1. Test yourself. Adding even a few pounds to your normal weight routine will allow you to test your grit during workout class. Try to explore more resistance and see what weight will work for you. Dr. Bruning Brown says that when beginning, try 2- or 3-pound weights for a cycle, barre or yoga class, or 5-8-pound weights for a high intensity strength class. If you’ve been going for awhile, try upping your weight by 1 or 2 pounds. So if you typically use 3 or 4 pound weights in cycle class, increase to a 5-pound weight. Dr. Bruning Brown recommends that in barre or cycle classes at Fly, a general rule of thumb is using anything between no weight and up to 6-8 pounds. In a high intensity class, the range is generally no less than 5 pounds, and moving up to 15-20 pound weights or more if you’re experienced or interested in heavy weights. She says that if you feel like the weight is too much while you’re in class, just get two sets before class and know you can move to your lighter set.

2. Listen to your body. Dr. Bruning Brown says that there will be days where your body can handle the extra resistance, but other times where you need to use lighter ones. On the days your body is feeling strong, grab a heavier set and on the days where you feel a little sore or tired, try focusing more on form and movement.

3. You might be sore, but it’s a good sore. Dr. Bruning Brown says that while adding heavier weights often can lead to a little extra muscle soreness for your first few classes, your upper body will also feel stronger, posture will improve and you’ll increase stability through the core. By slowing down and focusing on form while using heavier weight, we build and improve both lower and upper body strength. For example, in a squat position using a heavier weight, you are using not only quadricep and hamstring muscles, but also the erector spinae muscles that run all the way up into your middle back. You also use glutes and core to lift and hold stable, which helps to increase strength and mobility.

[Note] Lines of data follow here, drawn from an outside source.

Lemma run_act_decreases r r' :
  run_act self r r' -> r_gone r = true ->
  r_gone r' = true /\
  ((run_rank r' < run_rank r)%nat \/ (run_rank r' = run_rank r /\ (cyc_measure (r_cyc r') < cyc_measure (r_cyc r))%nat)).
Proof.
  intros Hs Hg. unfold run_rank. destruct Hs as [r c H1 H2 Hc|r Hp _|r i Hp _ Hw Hi|r Hp He Hf Hg'|r Hp He Hfg|r Hp Hf|r Hp];
    cbn [r_pc r_cyc r_gone r_watched r_failed]; rewrite ?Hp, ?Hw; (split; [congruence|]).
  - right. split; [done|]. exact (cyc_act_measure self _ _ Hc).
  - left. destruct (r_watched r); lia.
  - left. lia.
  - congruence.
  - left. destruct (r_watched r); lia.
  - left. destruct (c_pending _), (r_watched r); lia.
  - left. destruct (r_watched r); lia.
Qed.

Lemma run_act_acc r : r_gone r = true -> Acc (fun r2 r1 => run_act self r1 r2) r.
Proof.
  remember (run_rank r) as n eqn:Hn. revert r Hn. induction n as [n IHn] using lt_wf_ind. intros r.
  remember (cyc_measure (r_cyc r)) as k eqn:Hk. revert r Hk. induction k as [k IHk] using lt_wf_ind.
  intros r -> -> Hg. constructor. intros r' Hs. destruct (run_act_decreases _ _ Hs Hg) as [Hg' [Hlt|[Heq Hlt]]].
  - exact (IHn _ Hlt r' eq_refl Hg').
  - exact (IHk _ Hlt r' eq_refl (eq_sym Heq) Hg').
Qed.

(** A returned [endCycle] has cancelled the elector, and a call once made is not lost. *)
Definition ends_cancel (c : cyc) : Prop := forall i, c_enders c !! i = Some EReturned -> c_cancelled c = true.

Lemma step_ends_cancel c c' : cyc_step self c c' -> ends_cancel c -> ends_cancel c'.
Proof.
  intros [[Hs|Hs|Hs]|Hs] H j; destruct Hs;
    unfold fenceCycle, fence_returns, keep_plane, fenceKept, claimPendingFence, lead; repeat case_match; cbn; try exact (H j);
    try done; rewrite lookup_insert; case_decide; try done; exact (H j).
Qed.

Lemma step_ender_stays c c' i : cyc_step self c c' -> is_Some (c_enders c !! i) -> is_Some (c_enders c' !! i).
Proof.
  intros [[Hs|Hs|Hs]|Hs] H; destruct Hs;
    unfold fenceCycle, fence_returns, keep_plane, fenceKept, claimPendingFence, lead; repeat case_match; cbn; try exact H;
    rewrite lookup_insert; case_decide; try done; exact H.
Qed.

(** A fired shutdown watch has called [endCycle]. *)
Definition watch_ok (r : run) : Prop :=
  ends_cancel (r_cyc r) /\ (r_pc r = Contending -> r_watched r = true -> exists i, is_Some (c_enders (r_cyc r) !! i)).

Lemma run_step_watch r r' : run_step self node r r' -> (r_pc r = AtGate -> r_watched r = false) /\ watch_ok r ->
  (r_pc r' = AtGate -> r_watched r' = false) /\ watch_ok r'.
Proof.
  intros Hs (Hgate & He & Hw). unfold watch_ok.
  assert (Hcyc : forall c, cyc_step self (r_cyc r) c -> ends_cancel c /\
    (r_pc r = Contending -> r_watched r = true -> exists i, is_Some (c_enders c !! i))).
  { intros c Hc. split; [exact (step_ends_cancel _ _ Hc He)|]. intros Hp Hwt. destruct (Hw Hp Hwt) as [i Hi].
    exists i. exact (step_ender_stays _ _ _ Hc Hi). }
  destruct Hs as [Hs|Hs]; destruct Hs as [r c ? ? Hc|r Hp|r i Hp Hg Hnw Hi|r Hp|r Hp|r Hp Hf|r Hp]
    || destruct Hs as [r|r Hp Hg|r c Hp Hc|r Hp|r ew read Hp Hf|r ew holder Hp Hf]; cbn [r_pc r_cyc r_gone r_watched r_failed].
  - split; [exact Hgate|]. exact (Hcyc c (or_introl Hc)).
  - by split_and!.
  - split; [done|]. split; [|intros _ _; exists i; cbn; rewrite lookup_insert_eq; eauto].
    refine (step_ends_cancel _ _ (or_intror (ce_end self _ i Hi)) He).
  - split; [done|]. split; [by intros i|done].
  - by split_and!.
  - split; [by destruct (c_pending _)|]. split; [|by destruct (c_pending _)].
    exact (step_ends_cancel _ _ (or_intror (ce_observer self _ Hf)) He).
  - by split_and!.
  - by split_and!.
  - split; [done|]. split; [exact He|]. intros _ Hwt. rewrite (Hgate Hp) in Hwt. done.
  - split; [done|]. rewrite Hp in Hcyc. exact (Hcyc c (or_intror Hc)).
  - by split_and!.
  - split; [exact (fun _ => Hgate Hp)|]. split; [|done].
    destruct (polled_cases ew read (r_cyc r)) as [-> | ->]; [done|].
    exact (step_ends_cancel _ _ (or_intror (ce_observer self _ Hf)) He).
  - split; [exact Hgate|]. split; [|intros Hc; destruct Hp; congruence].
    destruct (observed_cases ew holder (r_cyc r)) as [-> | ->]; [done|].
    exact (step_ends_cancel _ _ (or_intror (ce_observer self _ Hf)) He).
Qed.

Lemma run_reachable_watch r : run_reachable self node r -> watch_ok r.
Proof.
  intros [inherited Hr].
  assert (H0 : (r_pc (run_init inherited) = AtGate -> r_watched (run_init inherited) = false) /\ watch_ok (run_init inherited))
    by (by split_and!).
  revert H0. induction Hr as [|x y z Hs _ IH]; intros H0; [apply H0|]. apply IH. exact (run_step_watch _ _ Hs H0).
Qed.

(** A cancelled cycle that acquired the Lease goes on until its callback is done. *)
Lemma cancelled_progress c :
  cyc_ok self c -> c_cancelled c = true -> is_acquired c = true -> c_lead c <> LDone -> exists c', cyc_act self c c'.
Proof.
  intros Hok Hc Ha Hd. destruct (c_fencing c) as [o|] eqn:F; [eauto using fencing_progress|].
  destruct (reload_done (c_lead c)) eqn:Hr; [eauto using lead_progress|].
  destruct (c_lead c) eqn:E; try done; eexists; apply act_lead.
  - by apply ca_claim.
  - by apply ca_register.
  - apply ca_reload_stop; [done|]. by rewrite Hc, orb_true_r.
Qed.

4. Just do it. Dr. Bruning Brown says that just trying a higher set of weights is the hardest part. When you’re used to always using the same amount, you often have a mental barrier about what you’re capable of doing. She recommends deciding to do it before you go to class and deciding you’ll stick with it for at least one class. She often hears women complaining that they don’t want to add heavier weight (or added resistance in cycle class) for fear of “bulking up.” Dr. Bruning Brown says that this is actually the opposite and that “using more resistance or lifting heavier builds lean muscle, which increases your base metabolic rate and, in turn, burns more calories.